[[ INPUT FOR THIS TASK open ]]

(* ===== verification/RunnerSafety.v ===== *)
(** * The Manager keeps its contract

    Each operation of RunnerRuntime.v only makes calls that RunnerContract.v
    permits, whatever the environment answers.  One lemma per operation, in the
    order in which they call each other. *)

From S2P Require Import Prelude GoStd Effects RunnerLease RunnerPackage RunnerJournal.
From S2P Require Import RunnerRuntime RunnerContract.

#[export] Instance seen_stable sha256 vr : Stable (seen sha256 vr).
Proof. unfold seen. apply _. Qed.
#[export] Instance committed_stable sha256 vr : Stable (committed sha256 vr).
Proof. unfold committed. apply _. Qed.
#[export] Instance claimed_stable sha256 vr : Stable (claimed sha256 vr).
Proof. unfold claimed. apply _. Qed.
#[export] Instance loaded_stable vr : Stable (loaded vr).
Proof. unfold loaded. apply _. Qed.
#[export] Instance stopped_stable c : Stable (stopped c).
Proof. unfold stopped. apply _. Qed.
#[export] Instance quiesced_stable r : Stable (quiesced r).
Proof. unfold quiesced. apply _. Qed.
#[export] Instance removed_stable name : Stable (removed name).
Proof. unfold removed. apply _. Qed.
#[export] Instance verified_stable name ref : Stable (verified name ref).
Proof. unfold verified. apply _. Qed.
#[export] Instance own_preparation_stable name : Stable (own_preparation name).
Proof. unfold own_preparation. apply _. Qed.
#[export] Instance condemned_stable sha256 vr : Stable (condemned sha256 vr).
Proof. unfold condemned. apply _. Qed.
#[export] Instance impl_stable (P : Prop) (Q : history -> Prop) : Stable Q -> Stable (fun h => P -> Q h).
Proof. intros HQ h h' Hpre HP HQ'. eapply HQ; eauto. Qed.
#[export] Instance evidence_stable a b : Stable (evidence a b).
Proof. unfold evidence. apply _. Qed.
#[export] Instance claimable_stable sha256 id rev next : Stable (claimable sha256 id rev next).
Proof. unfold claimable. apply _. Qed.
#[export] Instance starting_stable sha256 vr : Stable (starting sha256 vr).
Proof. unfold starting. apply _. Qed.

(** Carry the facts of a dialogue over to a longer one. *)
Ltac carry :=
  repeat match goal with
  | Hpre : ?h `prefix_of` _, H : ?P ?h |- _ => apply (stable (P := P) _ _ Hpre) in H
  end.

Section safety.
Context (sha256 : string -> string).
Context (Join : list string -> string) (windows : bool) (runtimeRoot : string).
Context (strict : bool).
Hypothesis sha256_size : forall s, len_string (sha256 s) = 32.

Notation validRecord := (validRecord sha256).
Notation validVersionedRecord := (validVersionedRecord sha256).
Notation seen := (seen sha256).
Notation committed := (committed sha256).
Notation claimable := (claimable sha256).
Notation safely l := (safe (allowed sha256 l) (believable sha256 strict)).

Lemma call_step l {A} c (f : answer c -> prog A) Q h :
  allowed sha256 l h c ->
  (forall h' a, h `prefix_of` h' -> happened c a h' -> typed c a -> safely l h' (f a) Q) ->
  safely l h (mbind f (ask c)) Q.
Proof.
  intros Hc Hf. simpl. split; [done|]. intros a (Ha & _). apply Hf; [by exists [said c a]| |done].
  unfold happened. set_solver.
Qed.

(** The same for a call whose answer is compared with the ones before it. *)
Lemma call_step_monotone l {A} c (f : answer c -> prog A) Q h :
  allowed sha256 l h c ->
  (forall h' a, h `prefix_of` h' -> happened c a h' -> typed c a ->
     (strict = true -> monotone sha256 h c a) -> safely l h' (f a) Q) ->
  safely l h (mbind f (ask c)) Q.
Proof.
  intros Hc Hf. simpl. split; [done|]. intros a (Ha & _ & Hm). apply Hf; [by exists [said c a]| |done..].
  unfold happened. set_solver.
Qed.

Lemma cleanup_view_snoc id h c a :
  cleanup_view id (h ++ [said c a]) = view_step id (cleanup_view id h) (said c a).
Proof. unfold cleanup_view. by rewrite foldl_app. Qed.

Lemma permitted_mono t t' h c :
  (t = true -> t' = true) -> permitted sha256 t h c -> permitted sha256 t' h c.
Proof.
  intros Ht. destruct c; try done. intros (vr & (Hs & Hst & Hown) & Hrest).
  exists vr. split; [|exact Hrest]. split_and!; [exact Hs|exact Hst|]. destruct Hown as [?|[? ?]]; auto.
Qed.

(** A program that only makes calls of one level keeps what those calls keep, and
    may be used where more calls are allowed. *)
Lemma level_frame l l' (I : history -> Prop) {A} (p : prog A) R h :
  (forall h c a, within l c = true -> I h -> I (h ++ [said c a])) ->
  (forall c, within l c = true -> within l' c = true) -> (takes l = true -> takes l' = true) ->
  safely l h p R -> I h -> safely l' h p (fun h' x => R h' x /\ I h').
Proof.
  intros HI Hll Ht. revert h. induction p as [x|c k IH]; intros h; simpl; [done|].
  intros [[Hp Hc] Hk] Hh. split; [by split; [eapply permitted_mono|apply Hll]|].
  intros a Ha. apply IH; [by apply Hk|by apply HI].
Qed.

Lemma quiet_frame l id view {A} (p : prog A) R h :
  safely Quiet h p R -> cleanup_view id h = view ->
  safely l h p (fun h' x => R h' x /\ cleanup_view id h' = view).
Proof.
  apply (level_frame Quiet l (fun h => cleanup_view id h = view)).
  - intros h' c a Hc. rewrite cleanup_view_snoc. by destruct c.
  - intros c Hc. by destruct c, l.
  - done.
Qed.

(** A step of the program that is a single call. *)
Ltac call := eapply call_step; [split; [try exact I|try reflexivity; try match goal with |- within ?l _ = true => by destruct l end]|intros ?h ?a ?Hpre ?Hsaid ?Hty; carry].

(** Evaluate the test of an error that is known. *)
Ltac decided := try simpl (_ != _); try simpl (_ == _); cbn [negb andb orb]; cbv iota.
Ltac on_error a := destruct a as [?err|]; decided.

(** A step of the program that has a specification. *)
Ltac step_with spec :=
  eapply safe_step; [eapply spec|intros ?h ?x ?Hpre ?Hspec; carry; cbv beta in *].

(** ** Tokens and the journal *)

Lemma newOpaqueToken_safe l h :
  safely l h newOpaqueToken (fun _ token =>
    match token with Ok t => canonicalOpaqueToken t = true | Err _ => True end).
Proof.
  unfold newOpaqueToken. call. simpl. destruct a as [bytes|err]; [|done].
  destruct Hty as [Hlen _]. unfold canonicalOpaqueToken.
  rewrite hex_encode_length, Hlen, hex_encode_lower. by rewrite bool_decide_eq_true_2.
Qed.

Lemma seen_intro c a vr h :
  happened c a h -> typed c a -> vr ∈ observed c a -> validVersionedRecord vr = true -> seen vr h.
Proof.
  intros Hc [_ Hty] Hvr Hvalid. rewrite Forall_forall in Hty. destruct (Hty _ Hvr).
  by exists c, a.
Qed.

Lemma load_safe l h id :
  safely l h (load id) (fun h' '(r, found, err) =>
    ((err = None \/ err = Some ErrJournal) /\ (err = None -> found = true -> loaded r h')) /\
    (err = None -> validVersionedRecord r = true -> seen r h')).
Proof.
  unfold load. call. destruct a as [[r found] err]. simpl.
  destruct err as [err|]; simpl; [naive_solver|]. split; [split; [by left|]|].
  { intros _ ->. by exists id. }
  intros _ Hr. eapply seen_intro; [exact Hsaid|exact Hty| |exact Hr]. simpl. set_solver.
Qed.

Lemma validVersioned_iff vr :
  validVersionedRecord vr = true <->
  0 < vr_Revision vr /\ canonicalOpaqueToken (vr_MutationToken vr) = true /\
  validRecord (vr_Record vr) = true.
Proof. unfold RunnerJournal.validVersionedRecord. conditions. tauto. Qed.

Lemma seen_valid vr h : seen vr h -> validRecord (vr_Record vr) = true.
Proof. intros (c & a & _ & _ & Hv & _). by apply validVersioned_iff in Hv as (_ & _ & ?). Qed.

(** What an update leaves behind: on success the record is durable and one's own;
    otherwise one is left with what one had or with what the journal showed. *)
Definition swap_post (vr : VersionedRecord) (h : history) (out : VersionedRecord * error) : Prop :=
  match out.2 with
  | None => committed out.1 h /\ vr_Record out.1 = vr_Record vr /\ vr_Revision vr < vr_Revision out.1
  | Some err =>
      (out.1 = vr \/ seen out.1 h) /\ (err = ErrJournal \/ err = ErrReconciliationRequired) /\
      (strict = true -> err = ErrReconciliationRequired ->
       out.1 = vr \/ vr_Revision vr < vr_Revision out.1)
  end.

#[local] Instance swap_post_stable vr out : Stable (fun h => swap_post vr h out).
Proof.
  unfold swap_post. destruct out.2; apply _.
Qed.

(** The record an update made durable, from the answer that shows it. *)
Lemma committed_intro vr token r a c b h :
  happened (JournalCAS (vr_ExecutionID vr) (vr_Revision vr) token (vr_Record vr)) a h ->
  happened c b h -> typed c b -> r ∈ observed c b ->
  0 < vr_Revision vr <= max_uint64 -> vr_Revision vr <> max_uint64 ->
  vr_Revision r = wrap_uint64 (vr_Revision vr + 1) -> vr_MutationToken r = token ->
  vr_Record r = vr_Record vr -> canonicalOpaqueToken token = true ->
  validRecord (vr_Record vr) = true ->
  committed r h /\ vr_Record r = vr_Record vr /\ vr_Revision vr < vr_Revision r.
Proof.
  intros Hcas Hc Hty Hr Hrange Hmax Hrev Htok Hrec Hcan Hvalid.
  rewrite wrap_uint64_small in Hrev by lia. split_and!; [split|done|lia].
  - eapply seen_intro; [done..|]. apply validVersioned_iff. rewrite Htok, Hrec. split_and!; [lia|done..].
  - exists a. unfold vr_ExecutionID in *. rewrite Hrec, Htok.
    by replace (vr_Revision r - 1) with (vr_Revision vr) by lia.
Qed.

Ltac no_swap := simpl; unfold swap_post; simpl; split_and!; auto; intros; try done; auto.

(** A valid record that is not older than [vr] but of another revision is newer. *)
Lemma newer_intro h c a r vr base :
  (strict = true -> monotone sha256 h c a) -> r ∈ observed c a -> validVersionedRecord r = true ->
  seen base h -> vr_ExecutionID base = vr_ExecutionID vr -> vr_Revision base = vr_Revision vr ->
  (monotone sha256 h c a -> vr_ExecutionID r = vr_ExecutionID vr /\ vr_Revision r <> vr_Revision vr) ->
  strict = true -> vr_Revision vr < vr_Revision r.
Proof.
  intros Hm Hr Hvalid Hbase Hid Hrev Hne Hs. specialize (Hm Hs). destruct (Hne Hm) as [Hid' Hne'].
  pose proof (proj1 Hm r base Hr Hvalid Hbase ltac:(congruence)). lia.
Qed.

Lemma resolve_write_safe vr base token a loaded h0 h :
  happened (JournalCAS (vr_ExecutionID vr) (vr_Revision vr) token (vr_Record vr)) a h ->
  happened (JournalLoad (vr_ExecutionID vr)) loaded h ->
  typed (JournalLoad (vr_ExecutionID vr)) loaded ->
  (strict = true -> monotone sha256 h0 (JournalLoad (vr_ExecutionID vr)) loaded) ->
  seen base h0 -> vr_ExecutionID base = vr_ExecutionID vr -> vr_Revision base = vr_Revision vr ->
  0 < vr_Revision vr <= max_uint64 -> canonicalOpaqueToken token = true ->
  validRecord (vr_Record vr) = true ->
  swap_post vr h (resolve_write sha256 vr token loaded).
Proof.
  intros Hcas Hload Hty Hmono Hbase Hid Hrev Hrange Htoken Hvalid.
  unfold resolve_write. destruct loaded as [[current found] loadErr].
  on_error loadErr; [no_swap|].
  destruct (negb found || negb (validVersionedRecord current)) eqn:Hfound; [no_swap|].
  conditions. destruct Hfound as [-> Hcur].
  assert (Hobs : current ∈ observed (JournalLoad (vr_ExecutionID vr)) (current, true, None))
    by (simpl; set_solver).
  assert (Hseen : seen current h) by (eapply seen_intro; [exact Hload|exact Hty|done|done]).
  destruct (_ && _ && _ && _) eqn:Hmatch.
  - conditions. destruct Hmatch as [[[? ?] ?] ?].
    eapply committed_intro; [exact Hcas|exact Hload|exact Hty|..]; done.
  - destruct (vr_Revision current == vr_Revision vr) eqn:Hsame; [no_swap|]. conditions.
    unfold swap_post. split_and!; [by right|auto|]. intros Hs _. right.
    apply (newer_intro h0 _ _ current vr base Hmono); try done.
    intros [_ Hl]. split; [by apply Hl|done].
Qed.

Lemma compareAndSwap_safe l h vr :
  validRecord (vr_Record vr) = true ->
  claimable (vr_ExecutionID vr) (vr_Revision vr) (vr_Record vr) h ->
  safely l h (compareAndSwap sha256 vr) (swap_post vr).
Proof.
  intros Hvalid Hclaim. unfold compareAndSwap.
  assert (Hrange : 0 < vr_Revision vr <= max_uint64).
  { destruct Hclaim as (base & (? & ? & _ & _ & Hb & ?) & _ & <- & _).
    apply validVersioned_iff in Hb. lia. }
  step_with newOpaqueToken_safe. destruct x as [token|err]; [|no_swap].
  pose proof Hclaim as (base & Hbase & Hid & Hrev & _).
  apply call_step_monotone; [split; [by split_and!|done]|].
  intros h1 [[updated swapped] err] Hpre1 Hsaid Hty Hmono.
  on_error err.
  - carry. apply call_step_monotone; [by split|]. intros h2 loaded Hpre2 Hsaid2 Hty2 Hmono2.
    eapply resolve_write_safe; try done. eapply stable; [exact Hpre2|exact Hsaid].
  - destruct swapped; simpl (negb _); cbv iota.
    + destruct (_ || _ || _ || _) eqn:Hmatch; [no_swap|]. conditions.
      destruct Hmatch as [[[? ?] ?] ?].
      eapply committed_intro; [exact Hsaid|exact Hsaid|exact Hty|..]; try done. simpl. set_solver.
    + destruct (negb _) eqn:Hup; [no_swap|]. conditions. unfold swap_post. cbn.
      assert (Hobs : updated ∈ observed (JournalCAS (vr_ExecutionID vr) (vr_Revision vr) token
        (vr_Record vr)) (updated, false, None)) by (simpl; set_solver).
      split_and!; [right|auto|].
      * eapply seen_intro; [exact Hsaid|exact Hty|done|done].
      * intros Hs _. right. apply (newer_intro h0 _ _ updated vr base Hmono); try done.
        intros [_ Hl]. by apply Hl.
Qed.

(** ** The workspace *)

Lemma with_executions_safe l {A} (failed : A) body (R : history -> A -> Prop) h :
  (forall x, Stable (fun h => R h x)) -> (forall h, R h failed) ->
  (forall h', h `prefix_of` h' -> safely l h' body R) ->
  safely l h (with_executions failed body) R.
Proof.
  intros HR Hfailed Hbody. unfold with_executions. call. on_error a; [apply Hfailed|].
  call. on_error a; [call; apply Hfailed|].
  eapply safe_step; [apply Hbody; by etransitivity|]. intros h2 x Hpre1 Hx.
  call. call. simpl. eapply HR; [|exact Hx]. by etransitivity.
Qed.

(** A directory that may be removed. *)
Definition removable (name : string) (h : history) : Prop := permitted sha256 false h (CleanerRemove name).
#[local] Instance removable_stable name : Stable (removable name).
Proof. unfold removable, permitted. apply _. Qed.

[[ INPUT FOR THIS TASK closed ]]

### HOW TO COMPLETE THIS TASK
Beginning with the line containing "[exact Hsaid|exact Hty|done|done]." in the material above, copy every line exactly until you have copied the line containing "intros HR Hfailed".

### SOLUTION TO THIS EXERCISE
      * eapply seen_intro; [exact Hsaid|exact Hty|done|done].
      * intros Hs _. right. apply (newer_intro h0 _ _ updated vr base Hmono); try done.
        intros [_ Hl]. by apply Hl.
Qed.

(** ** The workspace *)

Lemma with_executions_safe l {A} (failed : A) body (R : history -> A -> Prop) h :
  (forall x, Stable (fun h => R h x)) -> (forall h, R h failed) ->
  (forall h', h `prefix_of` h' -> safely l h' body R) ->
  safely l h (with_executions failed body) R.
Proof.
  intros HR Hfailed Hbody. unfold with_executions. call. on_error a; [apply Hfailed|].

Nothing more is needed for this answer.